Anyways, to be perfectly clear I'm not saying the article is right or wrong,
just that I benefit the most from a discussion about what it gets right and
wrong.

------
GR8K
How would the performance of this mobile Flash browser plug-in be on a
cellular connection? That's what people use their mobile phones on. I'm sure
websites would crawl. All Adobe demos are on WiFi. Flash banner ads are 3-5
times bigger. Sometimes 200x larger if there is an autoplaying Flash video
banner(20K static banner vs 2-3MB video banner).

Flash/Ad blockers are the most popular add-ons for FF & Chrome so whenever
they ship it, we'll see how many people actually install Flash mobile! Besides
the Farmville junkies! :)

Yes, you do have to optimize the content for it & do a whole lot of other
things:
[http://help.adobe.com/en_US/as3/mobile/flashplatform_optimiz...](http://help.adobe.com/en_US/as3/mobile/flashplatform_optimizing_content.pdf)

Reading that document makes me think badly written Flash apps could have bad
performance & drain the battery quick.

------
abstractbill
I wonder if this _only_ affects the mobile versions, or if the desktop version
of 10.1 will also be delayed. I hope not, as it contains some nice new stuff
that's still not available through any other means (primarily I'm thinking of
direct microphone access in the browser).

------
risotto
Terribly biased article... Might as well add my own uninformed opinions :)

it's no surprise to me that the release is slipping. Adobe has never been
'agile' with flash player.
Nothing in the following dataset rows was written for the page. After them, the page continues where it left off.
(* ===== verification/SrPolicy.v ===== *)
(** * SR Policy and Route Target Constraint NLRI
    ([crates/rbmp-core/src/bgp/srpolicy.rs]) *)

From Stdlib Require Import ZArith Lia ZifyBool String.
From stdpp Require Import base numbers list option strings.
From S2P Require Import Prelude RustStd CoreError Nlri.

Set Warnings "-register-all".

Local Open Scope Z_scope.

Record SrPolicyNlri := mkSrPolicyNlri {
  sr_distinguisher : Z;
  sr_color : Z;
  sr_endpoint : IpAddr;
}.

Inductive Segment : Type :=
| Segment_MplsLabel (label tc : Z) (s : bool) (ttl : Z)
| Segment_Srv6Sid (sid : bytes) (endpoint_behavior : option Z)
| Segment_Ipv4Prefix (prefix : Ipv4Addr) (prefix_len algorithm : Z)
| Segment_Ipv6Prefix (prefix : Ipv6Addr) (prefix_len algorithm : Z)
| Segment_Ipv4Adjacency (local_id remote_id : Z)
| Segment_Ipv4Interface (local_addr remote_addr : Ipv4Addr)
| Segment_Ipv6LocalAdj (local_id : Z) (local_addr remote_addr : Ipv6Addr)
| Segment_Ipv6Adjacency (local_id remote_id : Z) (local_addr remote_addr : Ipv6Addr)
| Segment_Ipv4NextHop (nexthop : Ipv4Addr) (algorithm : Z)
| Segment_Ipv6NextHop (nexthop : Ipv6Addr) (algorithm : Z)
| Segment_SubList (sub_segments : list Segment)
| Segment_Unknown (seg_type : Z) (data : bytes).

Record SegmentList := mkSegmentList { sl_weight : Z; sl_segments : list Segment }.

Record CandidatePath := mkCandidatePath {
  cp_preference : Z;
  cp_name : option string;
  cp_segment_lists : list SegmentList;
  cp_is_best : bool;
}.

(** One policy of [decode_srpolicy_nlri]. *)
Definition decode_srpolicy_nlri_step (afi_is_ipv6 : bool) (buf : bytes)
    (st : Z * list SrPolicyNlri) : Result ((Z * list SrPolicyNlri) + list SrPolicyNlri) :=
  let '(pos, policies) := st in
  let ep_octets := if afi_is_ipv6 then 16 else 4 in
  let nlri_size := 4 + 4 + ep_octets in
  if pos + nlri_size <=? blen buf then
    distinguisher ← be_at 4 buf pos;
    let pos := pos + 4 in
    color ← be_at 4 buf pos;
    let pos := pos + 4 in
    endpoint ← (if afi_is_ipv6 then b ← slice buf pos (pos + 16); Ok (IpAddr_V6 b)
                else b ← slice buf pos (pos + 4); Ok (IpAddr_V4 b));
    let pos := pos + ep_octets in
    Ok (inl (pos, policies ++ [mkSrPolicyNlri distinguisher color endpoint]))
  else Ok (inr policies).

Definition decode_srpolicy_nlri (buf : bytes) (afi_is_ipv6 : bool) : Result (list SrPolicyNlri) :=
  loop (S (length buf)) (decode_srpolicy_nlri_step afi_is_ipv6 buf) (0, []).
(** The path attributes of a well-formed stream are handled one by
    one, in order, each with its own value, whichever of the two length
    encodings it uses; then NEXT_HOP, AS_PATH and AGGREGATOR are completed. The
    first attribute that is malformed decides the error. *)
Theorem parse_path_attributes_frames ctx (l : list WireAttribute) :
  Forall wire_attribute_wf l ->
  parse_path_attributes_with_context (l ≫= encode_attribute) ctx =
    (attrs ← for_each l (fun a => apply_attribute ctx (wa_flags a) (wa_type a) (wa_value a))
               path_attributes_default;
     Ok (merge_as4_aggregator (merge_as4_path ctx (fill_next_hop attrs)))).
Proof. apply parse_attribute_stream. Qed.

(** An attribute of the buffer that can cause a panic. *)
Definition hostile_attribute_in (buf : bytes) : Prop :=
  exists pre a post, buf = pre ++ encode_attribute a ++ post /\ wire_attribute_wf a /\
    attribute_may_panic (wa_type a) (wa_value a).

Lemma attributes_inv_finish ctx attrs :
  attributes_inv attrs ->
  attributes_inv (merge_as4_aggregator (merge_as4_path ctx (fill_next_hop attrs))).
Proof.
  intros Hp. unfold merge_as4_aggregator, merge_as4_path, fill_next_hop. destruct attrs.
  cbn [next_hop mp_reach]. repeat case_match; exact Hp.
Qed.

(** The header an iteration read is the header of an encoded attribute. *)
Lemma parse_step_header buf flags ty len v b1 b2 b3 rest :
  get_u8 (E := Error) buf = Ok (flags, b1) -> get_u8 (E := Error) b1 = Ok (ty, b2) ->
  (if bit_set flags FLAG_EXT_LEN then
     if blen b2 <? 2 then Err (UnexpectedEof 2 (blen b2)) else get_u16 b2
   else get_u8 b2) = Ok (len, b3) ->
  0 <= len -> copy_to_bytes (E := Error) len b3 = Ok (v, rest) ->
  buf = encode_attribute (mkWireAttribute flags ty v) ++ rest /\
  wire_attribute_wf (mkWireAttribute flags ty v).
Proof.
  intros [-> Hf]%get_u8_inv [-> Ht]%get_u8_inv Hlen Hpos [-> Hv]%copy_to_bytes_inv; [|done].
  unfold encode_attribute, wire_attribute_wf. cbn [wa_flags wa_type wa_value]. rewrite Hv.
  destruct (bit_set flags FLAG_EXT_LEN).
  - case_if; [done|]. apply get_u16_inv in Hlen as [-> Hl]. split; [by rewrite <- !app_comm_cons, <- app_assoc|lia].
  - apply get_u8_inv in Hlen as [-> Hl]. split; [by rewrite <- !app_comm_cons|lia].
Qed.

Lemma wp_parse_step ctx buf b attrs pre :
  buf = pre ++ b -> attributes_inv attrs ->
  wp (hostile_attribute_in buf) (parse_path_attributes_step ctx (b, attrs)) (fun r =>
    match r with
    | inl st => (attributes_inv st.2 /\ exists pre', buf = pre' ++ st.1) /\
                (length st.1 < length b)%nat
    | inr a => attributes_inv a
    end).
Proof.
  intros Hbuf Hpar. unfold parse_path_attributes_step. wp_core; [|done]. wp_core; [done|].
  apply wp_bind. apply wp_post; [buf_step; done|]. intros [flags b1] E1.
  destruct (get_u8_inv _ _ _ E1) as [Hb1 Hf].
  assert (blen b = 1 + blen b1) by (rewrite Hb1; apply blen_cons).
  apply wp_bind. apply wp_post; [buf_step; done|]. intros [ty b2] E2.
  destruct (get_u8_inv _ _ _ E2) as [Hb2 Hty].
  assert (blen b1 = 1 + blen b2) by (rewrite Hb2; apply blen_cons).
  apply wp_bind. apply wp_post; [repeat buf_step; done|]. intros [len b3] E3.
  assert (0 <= len) as Hlen.
  { destruct (bit_set flags FLAG_EXT_LEN); [case_if; [done|]; apply get_u16_inv in E3|
      apply get_u8_inv in E3]; lia. }
  wp_core; [done|]. apply wp_bind. apply wp_post; [buf_step; done|]. intros [v rest] E4.
  destruct (parse_step_header b flags ty len v b1 b2 b3 rest E1 E2 E3 Hlen E4) as [Hb Hwf].
  apply wp_bind.
  pose proof (wp_apply_attribute ctx flags ty v attrs Hpar) as Ha.
  destruct (apply_attribute ctx flags ty v attrs) as [attrs'| | |]; [|done| |done].
  - apply wp_ok, wp_ok. cbn [fst snd]. split; [split; [exact Ha|]|].
    + exists (pre ++ encode_attribute (mkWireAttribute flags ty v)). by rewrite <- app_assoc, <- Hb.
    + rewrite Hb, length_app. unfold encode_attribute. simpl. lia.
  - exists pre, (mkWireAttribute flags ty v), rest. rewrite <- Hb. split; [done|]. split; [done|exact Ha].
Qed.

Lemma wp_parse_path_attributes ctx buf :
  wp (hostile_attribute_in buf) (parse_path_attributes_with_context buf ctx) attributes_inv.
Proof.
  apply wp_bind. eapply wp_mono.
  - apply (wp_loop _ (fun st => attributes_inv st.2 /\ exists pre, buf = pre ++ st.1)
             (fun st => length st.1) _ _ _ attributes_inv);
      [split; [by split; [split|]|by exists []]|simpl; lia|].
    intros [b attrs] [Hpar [pre Hbuf]]. by apply (wp_parse_step ctx buf b attrs pre).
  - intros attrs Hpar. by apply wp_ok, attributes_inv_finish.
Qed.

(** Parsing path attributes always ends; it panics only when the
    buffer holds an MP_REACH or MP_UNREACH attribute of a family whose NLRI
    decoder can panic (labeled unicast, VPN, BGP-LS, IPv6 Flowspec) or, with
    overflow checks, a BGPsec attribute; and on success every prefix list of
    MP_REACH and MP_UNREACH has a path-identifier list of the same length. *)
Theorem parse_path_attributes_panic_sources ctx buf :
  wp (hostile_attribute_in buf) (parse_path_attributes_with_context buf ctx) path_ids_parallel.
Proof. eapply wp_mono; [apply wp_parse_path_attributes|]. by intros a [Ha _]. Qed.

End PanicSources.

(** ** BGPsec block counting *)

(** 256 signature blocks of three octets are enough to overflow the
    block counter: with overflow checks the parser panics, without them the
    count wraps to zero. *)
Theorem bgpsec_block_count_overflow :
  let attr := bs ([0; 0] ++ mjoin (replicate 256 [0; 1; 1])) in
  parse_bgpsec_path (H := true) attr = Panic /\
  parse_bgpsec_path (H := false) attr = Ok (mkBgpsecPath [] 0 attr).
Proof. split; vm_compute; reflexivity. Qed.

(** ** Witnesses *)

Section AttributeWitnesses.
#[local] Instance witness_bytes : BytesBuf := reference_bytes.
#[local] Instance witness_ipnet : IpNetCrate := reference_ipnet.
#[local] Instance witness_profile : BuildProfile := true.

Lemma parse_as_path_roundtrip_witness :
  parse_as_path (bs [2; 2; 0xFD; 0x4C; 0xFD; 0x4D]) false = Ok (mkAsPath [Seg_Sequence [64844; 64845]]).
Proof.
  apply (parse_as_path_roundtrip false [Seg_Sequence [64844; 64845]]).
  apply Forall_singleton. split; [done|]. by repeat constructor.
Defined.

Lemma reconstruct_as_path_spec_witness :
  reconstruct_as_path (mkAsPath [Seg_Sequence [65001; 23456; 23456]]) (mkAsPath [Seg_Sequence [196608; 196609]])
    = mkAsPath [Seg_Sequence [65001; 196608; 196609]] /\
  all_asns (reconstruct_as_path (mkAsPath [Seg_Sequence [65001; 23456; 23456]])
                                (mkAsPath [Seg_Sequence [196608; 196609]]))
    = [65001; 196608; 196609].
Proof.
  split; [reflexivity|].
  exact (proj1 (reconstruct_as_path_spec (mkAsPath [Seg_Sequence [65001; 23456; 23456]])
                                         (mkAsPath [Seg_Sequence [196608; 196609]]))).
Defined.

(** ORIGIN IGP, then LOCAL_PREF 200 with an extended length. *)
Definition two_attributes : list WireAttribute :=
  [mkWireAttribute 0x40 1 (bs [0]); mkWireAttribute 0x50 5 (bs [0; 0; 0; 200])].

Lemma two_attributes_wf : Forall wire_attribute_wf two_attributes.
Proof. repeat constructor; vm_compute; intuition congruence. Qed.

Lemma parse_path_attributes_frames_witness :
  parse_path_attributes_with_context
    (bs [0x40; 1; 1; 0; 0x50; 5; 0; 4; 0; 0; 0; 200]) default_context =
    Ok (set_local_pref (Some 200) (set_origin (Some Origin_Igp) path_attributes_default)).
Proof.
  change (bs [0x40; 1; 1; 0; 0x50; 5; 0; 4; 0; 0; 0; 200]) with (two_attributes ≫= encode_attribute).
  rewrite (parse_path_attributes_frames default_context two_attributes two_attributes_wf).
  reflexivity.
Defined.

Lemma parse_path_attributes_panic_sources_witness :
  path_ids_parallel (set_local_pref (Some 200) (set_origin (Some Origin_Igp) path_attributes_default)).
Proof.
  exact (parse_path_attributes_panic_sources default_context
           (bs [0x40; 1; 1; 0; 0x50; 5; 0; 4; 0; 0; 0; 200])).
Defined.

End AttributeWitnesses.
Lemma wp_parse_route_monitoring buf resolve_ctx :
  wp (timestamp_overflows buf \/ hostile_attribute_in (drop 42 buf))
     (parse_route_monitoring buf resolve_ctx) (fun p =>
       payload_wf p /\ match p with
                       | Bmp_RouteMonitoring _ u => path_status (attributes u) = None
                       | _ => False
                       end).
Proof.
  unfold parse_route_monitoring. apply wp_bind.
  eapply wp_conseq; [apply wp_parse_peer_header|by left|].
  intros [hdr rest] (_ & Hrest & Hh). cbn [fst snd] in Hh, Hrest. subst rest. wp_core; [done|].
  apply wp_bind. pose proof (wp_parse_bgp_update (drop 42 buf)
    (with_four_byte_asn (resolve_ctx hdr) (negb (flags_as2 (peer_flags hdr))))) as Hu.
  destruct (starts_with_marker (drop 42 buf)) eqn:Hmark.
  - unfold find_path_status_tlv. rewrite Hmark. apply wp_ok. cbn zeta. apply wp_bind.
    eapply wp_conseq; [exact Hu|by right|]. intros u (Hwf & _). apply wp_ok. split; [done|apply Hwf].
  - eapply wp_conseq; [apply find_path_status_tlv_safe|done|]. intros ps _. cbn zeta.
    apply wp_bind. eapply wp_conseq; [exact Hu|by right|]. intros u (_ & _ & Hm & _).
    exfalso. revert Hmark. unfold starts_with_marker. rewrite Hm, (proj2 (Z.leb_le _ _)) by lia. done.
Qed.

(** The statistics are a TLV stream with a count in front. *)
Definition stat_of (t : Tlv) : Result StatEntry := parse_stat_value (tlv_type t) (tlv_value t).

Lemma wp_parse_stat_value pn ty v : wp pn (parse_stat_value ty v) (fun _ => True).
Proof.
  unfold parse_stat_value. wp_core.
  - repeat (apply wp_bind; wp_step). done.
  - wp_core.
    + repeat (apply wp_bind; wp_step). done.
    + apply wp_bind, (wp_mono _ _ (fun _ => True)); [|done]. pose proof (blen_nonneg v).
      repeat case_match; try done; wp_step; lia || done.
Qed.

Lemma stat_step_tlv pre t post stats :
  tlv_wf t ->
  parse_stat_step (pre ++ encode_tlv t ++ post) (blen pre, stats) =
    (e ← stat_of t; Ok (blen (pre ++ encode_tlv t), stats ++ [e])).
Proof.
  intros Ht. unfold parse_stat_step, stat_of. pose proof (blen_encode_tlv t) as Hlen.
  pose proof (blen_nonneg (tlv_value t)). pose proof (blen_nonneg post).
  rewrite (read_tlv_type pre post t Ht (blen pre) eq_refl), (read_tlv_len pre post t Ht _ eq_refl).
  rewrite !blen_app, Hlen. rewrite (proj2 (Z.ltb_ge _ _)) by lia. rewrite !bind_Ok. cbn zeta.
  rewrite (proj2 (Z.ltb_ge _ _)), read_tlv_value, bind_Ok by (done || lia).
  destruct (parse_stat_value _ _); try done. rewrite !bind_Ok. do 2 f_equal. lia.
Qed.
(** [peer_as] and [peer_bgp_id] from the header, then [on_up]. *)
Definition set_peer_ids (p : PeerSession) (asn : Z) (id : Ipv4Addr) : PeerSession :=
  mkPeerSession (ps_peer_key p) (ps_peer_type p) (ps_peer_distinguisher p) (ps_peer_address p) asn id
    (ps_local_as p) (ps_hold_time p) (ps_state p) (ps_up_at p) (ps_down_at p) (ps_capabilities p)
    (ps_route_counts p) (ps_flap_count p) (ps_add_path_families p) (ps_llgr_stale_secs p)
    (ps_llgr_active p) (ps_eor_families p).

Definition on_up_with_header (p : PeerSession) (hdr : PeerHeader) (local_as hold_time : Z)
    (caps : list BgpCapability) (at_ : DateTime) : RibM PeerSession :=
  on_up (set_peer_ids p (peer_as hdr) (peer_bgp_id hdr)) local_as hold_time caps at_.

Definition add_path_active_for (p : PeerSession) (f : AfiSafi) : bool :=
  existsb (fun '(a, m) => bool_decide (a = f) && (0 <? m)) (ps_add_path_families p).

Definition decode_context (p : PeerSession) (four_byte : bool) : BgpDecodeContext :=
  from_capabilities four_byte (ps_capabilities p).

Definition set_eor (p : PeerSession) (eor : gmap RibType (gset AfiSafi)) : PeerSession :=
  mkPeerSession (ps_peer_key p) (ps_peer_type p) (ps_peer_distinguisher p) (ps_peer_address p)
    (ps_peer_as p) (ps_peer_bgp_id p) (ps_local_as p) (ps_hold_time p) (ps_state p) (ps_up_at p)
    (ps_down_at p) (ps_capabilities p) (ps_route_counts p) (ps_flap_count p) (ps_add_path_families p)
    (ps_llgr_stale_secs p) (ps_llgr_active p) eor.

Definition set_route_counts (p : PeerSession) (counts : gmap RibType nat) : PeerSession :=
  mkPeerSession (ps_peer_key p) (ps_peer_type p) (ps_peer_distinguisher p) (ps_peer_address p)
    (ps_peer_as p) (ps_peer_bgp_id p) (ps_local_as p) (ps_hold_time p) (ps_state p) (ps_up_at p)
    (ps_down_at p) (ps_capabilities p) counts (ps_flap_count p) (ps_add_path_families p)
    (ps_llgr_stale_secs p) (ps_llgr_active p) (ps_eor_families p).

Definition mark_eor (p : PeerSession) (rib : RibType) (f : AfiSafi) : PeerSession :=
  set_eor p (<[rib := {[f]} ∪ default ∅ (ps_eor_families p !! rib)]> (ps_eor_families p)).

Definition has_eor (p : PeerSession) (rib : RibType) (f : AfiSafi) : bool :=
  match ps_eor_families p !! rib with
  | Some set => bool_decide (f ∈ set)
  | None => false
  end.

Definition on_down (p : PeerSession) (at_ : DateTime) : PeerSession :=
  mkPeerSession (ps_peer_key p) (ps_peer_type p) (ps_peer_distinguisher p) (ps_peer_address p)
    (ps_peer_as p) (ps_peer_bgp_id p) (ps_local_as p) (ps_hold_time p) State_Down (ps_up_at p)
    (Some at_) (ps_capabilities p) ∅ (ps_flap_count p) (ps_add_path_families p)
    (ps_llgr_stale_secs p) (ps_llgr_active p) ∅.

Definition uptime_secs (p : PeerSession) (now : DateTime) : option Z := num_seconds now <$> ps_up_at p.

(** ** The speaker *)

Record BmpSession := mkBmpSession {
  bs_source : ObservationSource;
  bs_speaker_addr : IpAddr;
  bs_sys_name : option string;
  bs_sys_descr : option string;
  bs_connected_at : DateTime;
  bs_peers : gmap PeerKey PeerSession;
}.
(* ===== verification/RibManager.v ===== *)
(** * The RIB manager ([crates/rbmp-rib/src/manager.rs])

    The manager owns the speaker sessions and the route tables of their peers.
    Each operation is a function from a manager to a manager; the broadcast
    channel is the log of what was sent on it (a failed send is ignored by the
    source, so the manager cannot tell).  Counters keep their 64-bit width.
    Logging and metrics are left out; the Roto engine, a just-in-time compiler
    of another crate, is the function it computes. *)

From Stdlib Require Import ZArith Lia ZifyBool.
From stdpp Require Import base numbers list option strings gmap fin_maps sets.
From S2P Require Import Prelude RustStd Crates HashMaps BgpTypes Nlri BgpAttributes BgpUpdate Capabilities.
From S2P Require Import BmpTypes RibTable RibSession RibFilter RibEvent.

Local Open Scope Z_scope.

(** ** Event identifiers *)

(** The finaliser both halves go through, after the initial addition. *)
Definition mix64 (z : Z) : Z :=
  let z := wrapping_mul64 (Z.lxor z (Z.shiftr z 30)) 0xbf58476d1ce4e5b9 in
  let z := wrapping_mul64 (Z.lxor z (Z.shiftr z 27)) 0x94d049bb133111eb in
  Z.lxor z (Z.shiftr z 31).

Definition xor_bytes (a b : bytes) : bytes := zip_with (fun x y => as_u8 (Z.lxor (u8 x) (u8 y))) a b.

(** Octet 6 carries the version, octet 8 the variant. *)
Definition deterministic_event_uuid (msg_id : bytes) (seq local_idx : Z) : bytes :=
  let z1 := mix64 (wrapping_add64 seq 0x9e3779b97f4a7c15) in
  let z2 := mix64 (wrapping_add64 local_idx 0x517cc1b727220a95) in
  let b := xor_bytes msg_id (to_be 8 z1 ++ to_be 8 z2) in
  let b := alter (fun x => as_u8 (Z.lor (Z.land (u8 x) 0x0f) 0x40)) 6%nat b in
  alter (fun x => as_u8 (Z.lor (Z.land (u8 x) 0x3f) 0x80)) 8%nat b.

(** [format!("{:?}", reason)]: the derived [Debug] of the enum. *)
Definition debug_bytes (b : bytes) : string :=
  ("[" ++ String.concat ", " ((fun x => fmt_dec (u8 x)) <$> b) ++ "]")%string.

Definition debug_notification (n : option bytes) : string :=
  match n with
  | Some b => ("{ notification: Some(" ++ debug_bytes b ++ ") }")%string
  | None => "{ notification: None }"
  end.

Definition debug_reason (r : PeerDownReason) : string :=
  match r with
  | Down_LocalSystemClosed n => ("LocalSystemClosed " ++ debug_notification n)%string
  | Down_LocalSystemClosed2 => "LocalSystemClosed2"
  | Down_RemoteSystemClosed n => ("RemoteSystemClosed " ++ debug_notification n)%string
  | Down_RemoteSystemClosed2 => "RemoteSystemClosed2"
  | Down_PeerDeConfigured => "PeerDeConfigured"
  | Down_VrfDown => "VrfDown"
  | Down_Unknown v => ("Unknown(" ++ fmt_dec v ++ ")")%string
  end.

Section Manager.
Context `{Chrono} `{BuildProfile} `{HashOrder} `{IpNetContains}.

(** The verdict of the Roto script on the context of an announcement: prefix,
    peer AS and address, RIB type and attributes. *)
Definition RotoFilterEngine : Type := Prefix -> Z -> IpAddr -> RibType -> PathAttributes -> FilterVerdict.
(* ===== verification/Jsonl.v ===== *)
(** * JSON-lines files ([crates/rbmp-store/src/journal.rs])

    Both journals of the store are files of JSON records, one per line, that
    grow by appending.  This file holds what they share: strict UTF-8 and
    [str::trim], hexadecimal text, the interface of [serde_json], and the loop
    that reads such a file back and repairs its last line. *)

From Stdlib Require Import ZArith Lia ZifyBool Strings.Byte.
From stdpp Require Import base numbers list option strings.
From S2P Require Import Prelude RustStd.

Local Open Scope Z_scope.

(** ** Text *)

(** The characters of valid UTF-8, each as its octets. *)
Fixpoint utf8_chars (fuel : nat) (b : bytes) : option (list bytes) :=
  match b, fuel with
  | [], _ => Some []
  | b0 :: rest, S fuel' =>
      let '(valid, n) := utf8_step b0 rest in
      if valid then cons (take n b) <$> utf8_chars fuel' (drop n b) else None
  | _ :: _, O => None
  end.

(** [std::str::from_utf8]: a [&str] is its octets. *)
Definition from_utf8 (b : bytes) : option bytes :=
  match utf8_chars (length b) b with Some _ => Some b | None => None end.

(** [char::is_whitespace]: U+0009..U+000D, U+0020, U+0085, U+00A0, U+1680,
    U+2000..U+200A, U+2028, U+2029, U+202F, U+205F, U+3000. *)
Definition is_whitespace (c : bytes) : bool :=
  match u8 <$> c with
  | [v] => in_range 9 13 v || (v =? 32)
  | [v0; v1] => (v0 =? 0xC2) && ((v1 =? 0x85) || (v1 =? 0xA0))
  | [v0; v1; v2] =>
      ((v0 =? 0xE1) && (v1 =? 0x9A) && (v2 =? 0x80)) ||
      ((v0 =? 0xE2) && (v1 =? 0x80) &&
         (in_range 0x80 0x8A v2 || (v2 =? 0xA8) || (v2 =? 0xA9) || (v2 =? 0xAF))) ||
      ((v0 =? 0xE2) && (v1 =? 0x81) && (v2 =? 0x9F)) ||
      ((v0 =? 0xE3) && (v1 =? 0x80) && (v2 =? 0x80))
  | _ => false
  end.

Fixpoint skip_whitespace (cs : list bytes) : list bytes :=
  match cs with
  | c :: cs' => if is_whitespace c then skip_whitespace cs' else cs
  | [] => []
  end.

(** [str::trim] *)
Definition trim (s : bytes) : bytes :=
  match utf8_chars (length s) s with
  | Some cs => mjoin (reverse (skip_whitespace (reverse (skip_whitespace cs))))
  | None => s
  end.

(** [s.contains(needle)] *)
Fixpoint contains (needle s : bytes) : bool :=
  bool_decide (needle `prefix_of` s) ||
  match s with [] => false | _ :: s' => contains needle s' end.

Definition bytes_of_string (s : string) : bytes := String.list_byte_of_string s.

(** [s.trim().is_empty()] *)
Definition blank (s : string) : bool := match trim (bytes_of_string s) with [] => true | _ => false end.

(** ** Hexadecimal *)

Definition bytes_to_hex (b : bytes) : string := hex_encode b.

(** [char::to_digit(16)] of an octet read as a character. *)
Definition to_digit16 (b : byte) : option Z :=
  let v := u8 b in
  if in_range 48 57 v then Some (v - 48)
  else if in_range 97 102 v then Some (v - 87)
  else if in_range 65 70 v then Some (v - 55)
  else None.

(** [chunks_exact(2)] *)
Fixpoint hex_pairs (b : bytes) : option bytes :=
  match b with
  | hi :: lo :: b' =>
      h ← to_digit16 hi;
      l ← to_digit16 lo;
      cons (as_u8 (Z.lor (Z.shiftl h 4) l)) <$> hex_pairs b'
  | _ => Some []
  end.

Definition hex_to_bytes (hex_str : string) : option bytes :=
  let s := trim (bytes_of_string hex_str) in
  if negb (blen s mod 2 =? 0) then None else hex_pairs s.

(** ** Records as text

    [serde_json] on the record types of the journals.  [json_text] is the text
    of a JSON object as [to_vec] writes it: in UTF-8, between braces, with
    control characters escaped.  [serialisable] are the values that survive the
    trip (a floating-point NaN, say, does not): their text is read back as the
    value.  No proper prefix of the text of an object is valid JSON. *)
Definition newline : byte := Byte.x0a.
Definition open_brace : byte := Byte.x7b.
Definition close_brace : byte := Byte.x7d.

Definition json_object (t : bytes) : Prop :=
  from_utf8 t = Some t /\ newline ∉ t /\ exists mid, t = open_brace :: mid ++ [close_brace].

Class JsonSyntax := {
  json_text : bytes -> Prop;
  json_text_object : forall t, json_text t -> json_object t;
}.

Class Json `{JsonSyntax} (A : Type) := {
  to_vec : A -> option bytes;
  from_str : bytes -> option A;
  serialisable : A -> Prop;
  to_vec_ok : forall a, serialisable a -> exists t, to_vec a = Some t /\ json_text t /\ from_str t = Some a;
  from_str_torn : forall t p c s, json_text t -> t = p ++ c :: s -> from_str p = None;
}.

(** ** Reading a file back *)

Inductive JournalError : Type :=
| Journal_Io
| Journal_CorruptUtf8 (line : nat)
| Journal_CorruptRecord (line : nat)
| Journal_Serialise.

(** The line at [cursor]: its text without the newline, or the tail of the file. *)
Fixpoint split_line (b : bytes) : option (bytes * bytes) :=
  match b with
  | [] => None
  | c :: b' =>
      if bool_decide (c = newline) then Some ([], b')
      else match split_line b' with Some (l, rest) => Some (c :: l, rest) | None => None end
  end.

Record Scan (S : Type) := mkScan {
  sc_state : S;          (** what the records were applied to *)
  sc_file : bytes;       (** the file after the repair of its tail *)
  sc_skipped : nat;      (** torn tails dropped *)
}.
Arguments mkScan {S}.
Arguments sc_state {S}.
Arguments sc_file {S}.
Arguments sc_skipped {S}.

Section Scan.
Context {R S : Type} (parse : bytes -> option R) (apply : nat -> R -> S -> Outcome JournalError S).

(** A complete line. *)
Definition scan_line (idx : nat) (line : bytes) (s : S) : Outcome JournalError S :=
  text ← or_err (from_utf8 line) (Journal_CorruptUtf8 (idx + 1));
  let trimmed := trim text in
  match trimmed with
  | [] => Ok s
  | _ => r ← or_err (parse trimmed) (Journal_CorruptRecord (idx + 1)); apply idx r s
  end.

(** The octets behind the last newline: dropped when blank or torn, completed
    with a newline when they are a whole record. *)
Definition scan_tail (idx : nat) (valid tail : bytes) (s : S) : Outcome JournalError (Scan S) :=
  match from_utf8 tail with
  | Some text =>
      match trim text with
      | [] => Ok (mkScan s valid 0)
      | trimmed =>
          match parse trimmed with
          | Some r => s ← apply idx r s; Ok (mkScan s (valid ++ tail ++ [newline]) 0)
          | None => Ok (mkScan s valid 1)
          end
      end
  | None => Ok (mkScan s valid 1)
  end.

(** [while cursor < raw_bytes.len()]: [valid] is [raw_bytes[..valid_len]]. *)
Fixpoint scan_lines (fuel : nat) (idx : nat) (valid rest : bytes) (s : S) : Outcome JournalError (Scan S) :=
  match fuel, rest with
  | _, [] => Ok (mkScan s valid 0)
  | O, _ => Diverge
  | Datatypes.S fuel', _ =>
      match split_line rest with
      | Some (line, rest') =>
          s ← scan_line idx line s;
          scan_lines fuel' (Datatypes.S idx) (valid ++ line ++ [newline]) rest' s
      | None => scan_tail idx valid rest s
      end
  end.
All accounts say it's a pretty rough code base.

I've been doing flash and air programming for the past few years and the
runtime is buggy and quirky and hasn't seen many improvements aside from
framework type stuff in Flex/Air.

The Mac and Linux versions are even more buggy.

I bet it kinda works on the mobile platforms but the performance and
compatibility is shit. This is going to be a big hole to dig out of, even if
apple isn't trying to bury it.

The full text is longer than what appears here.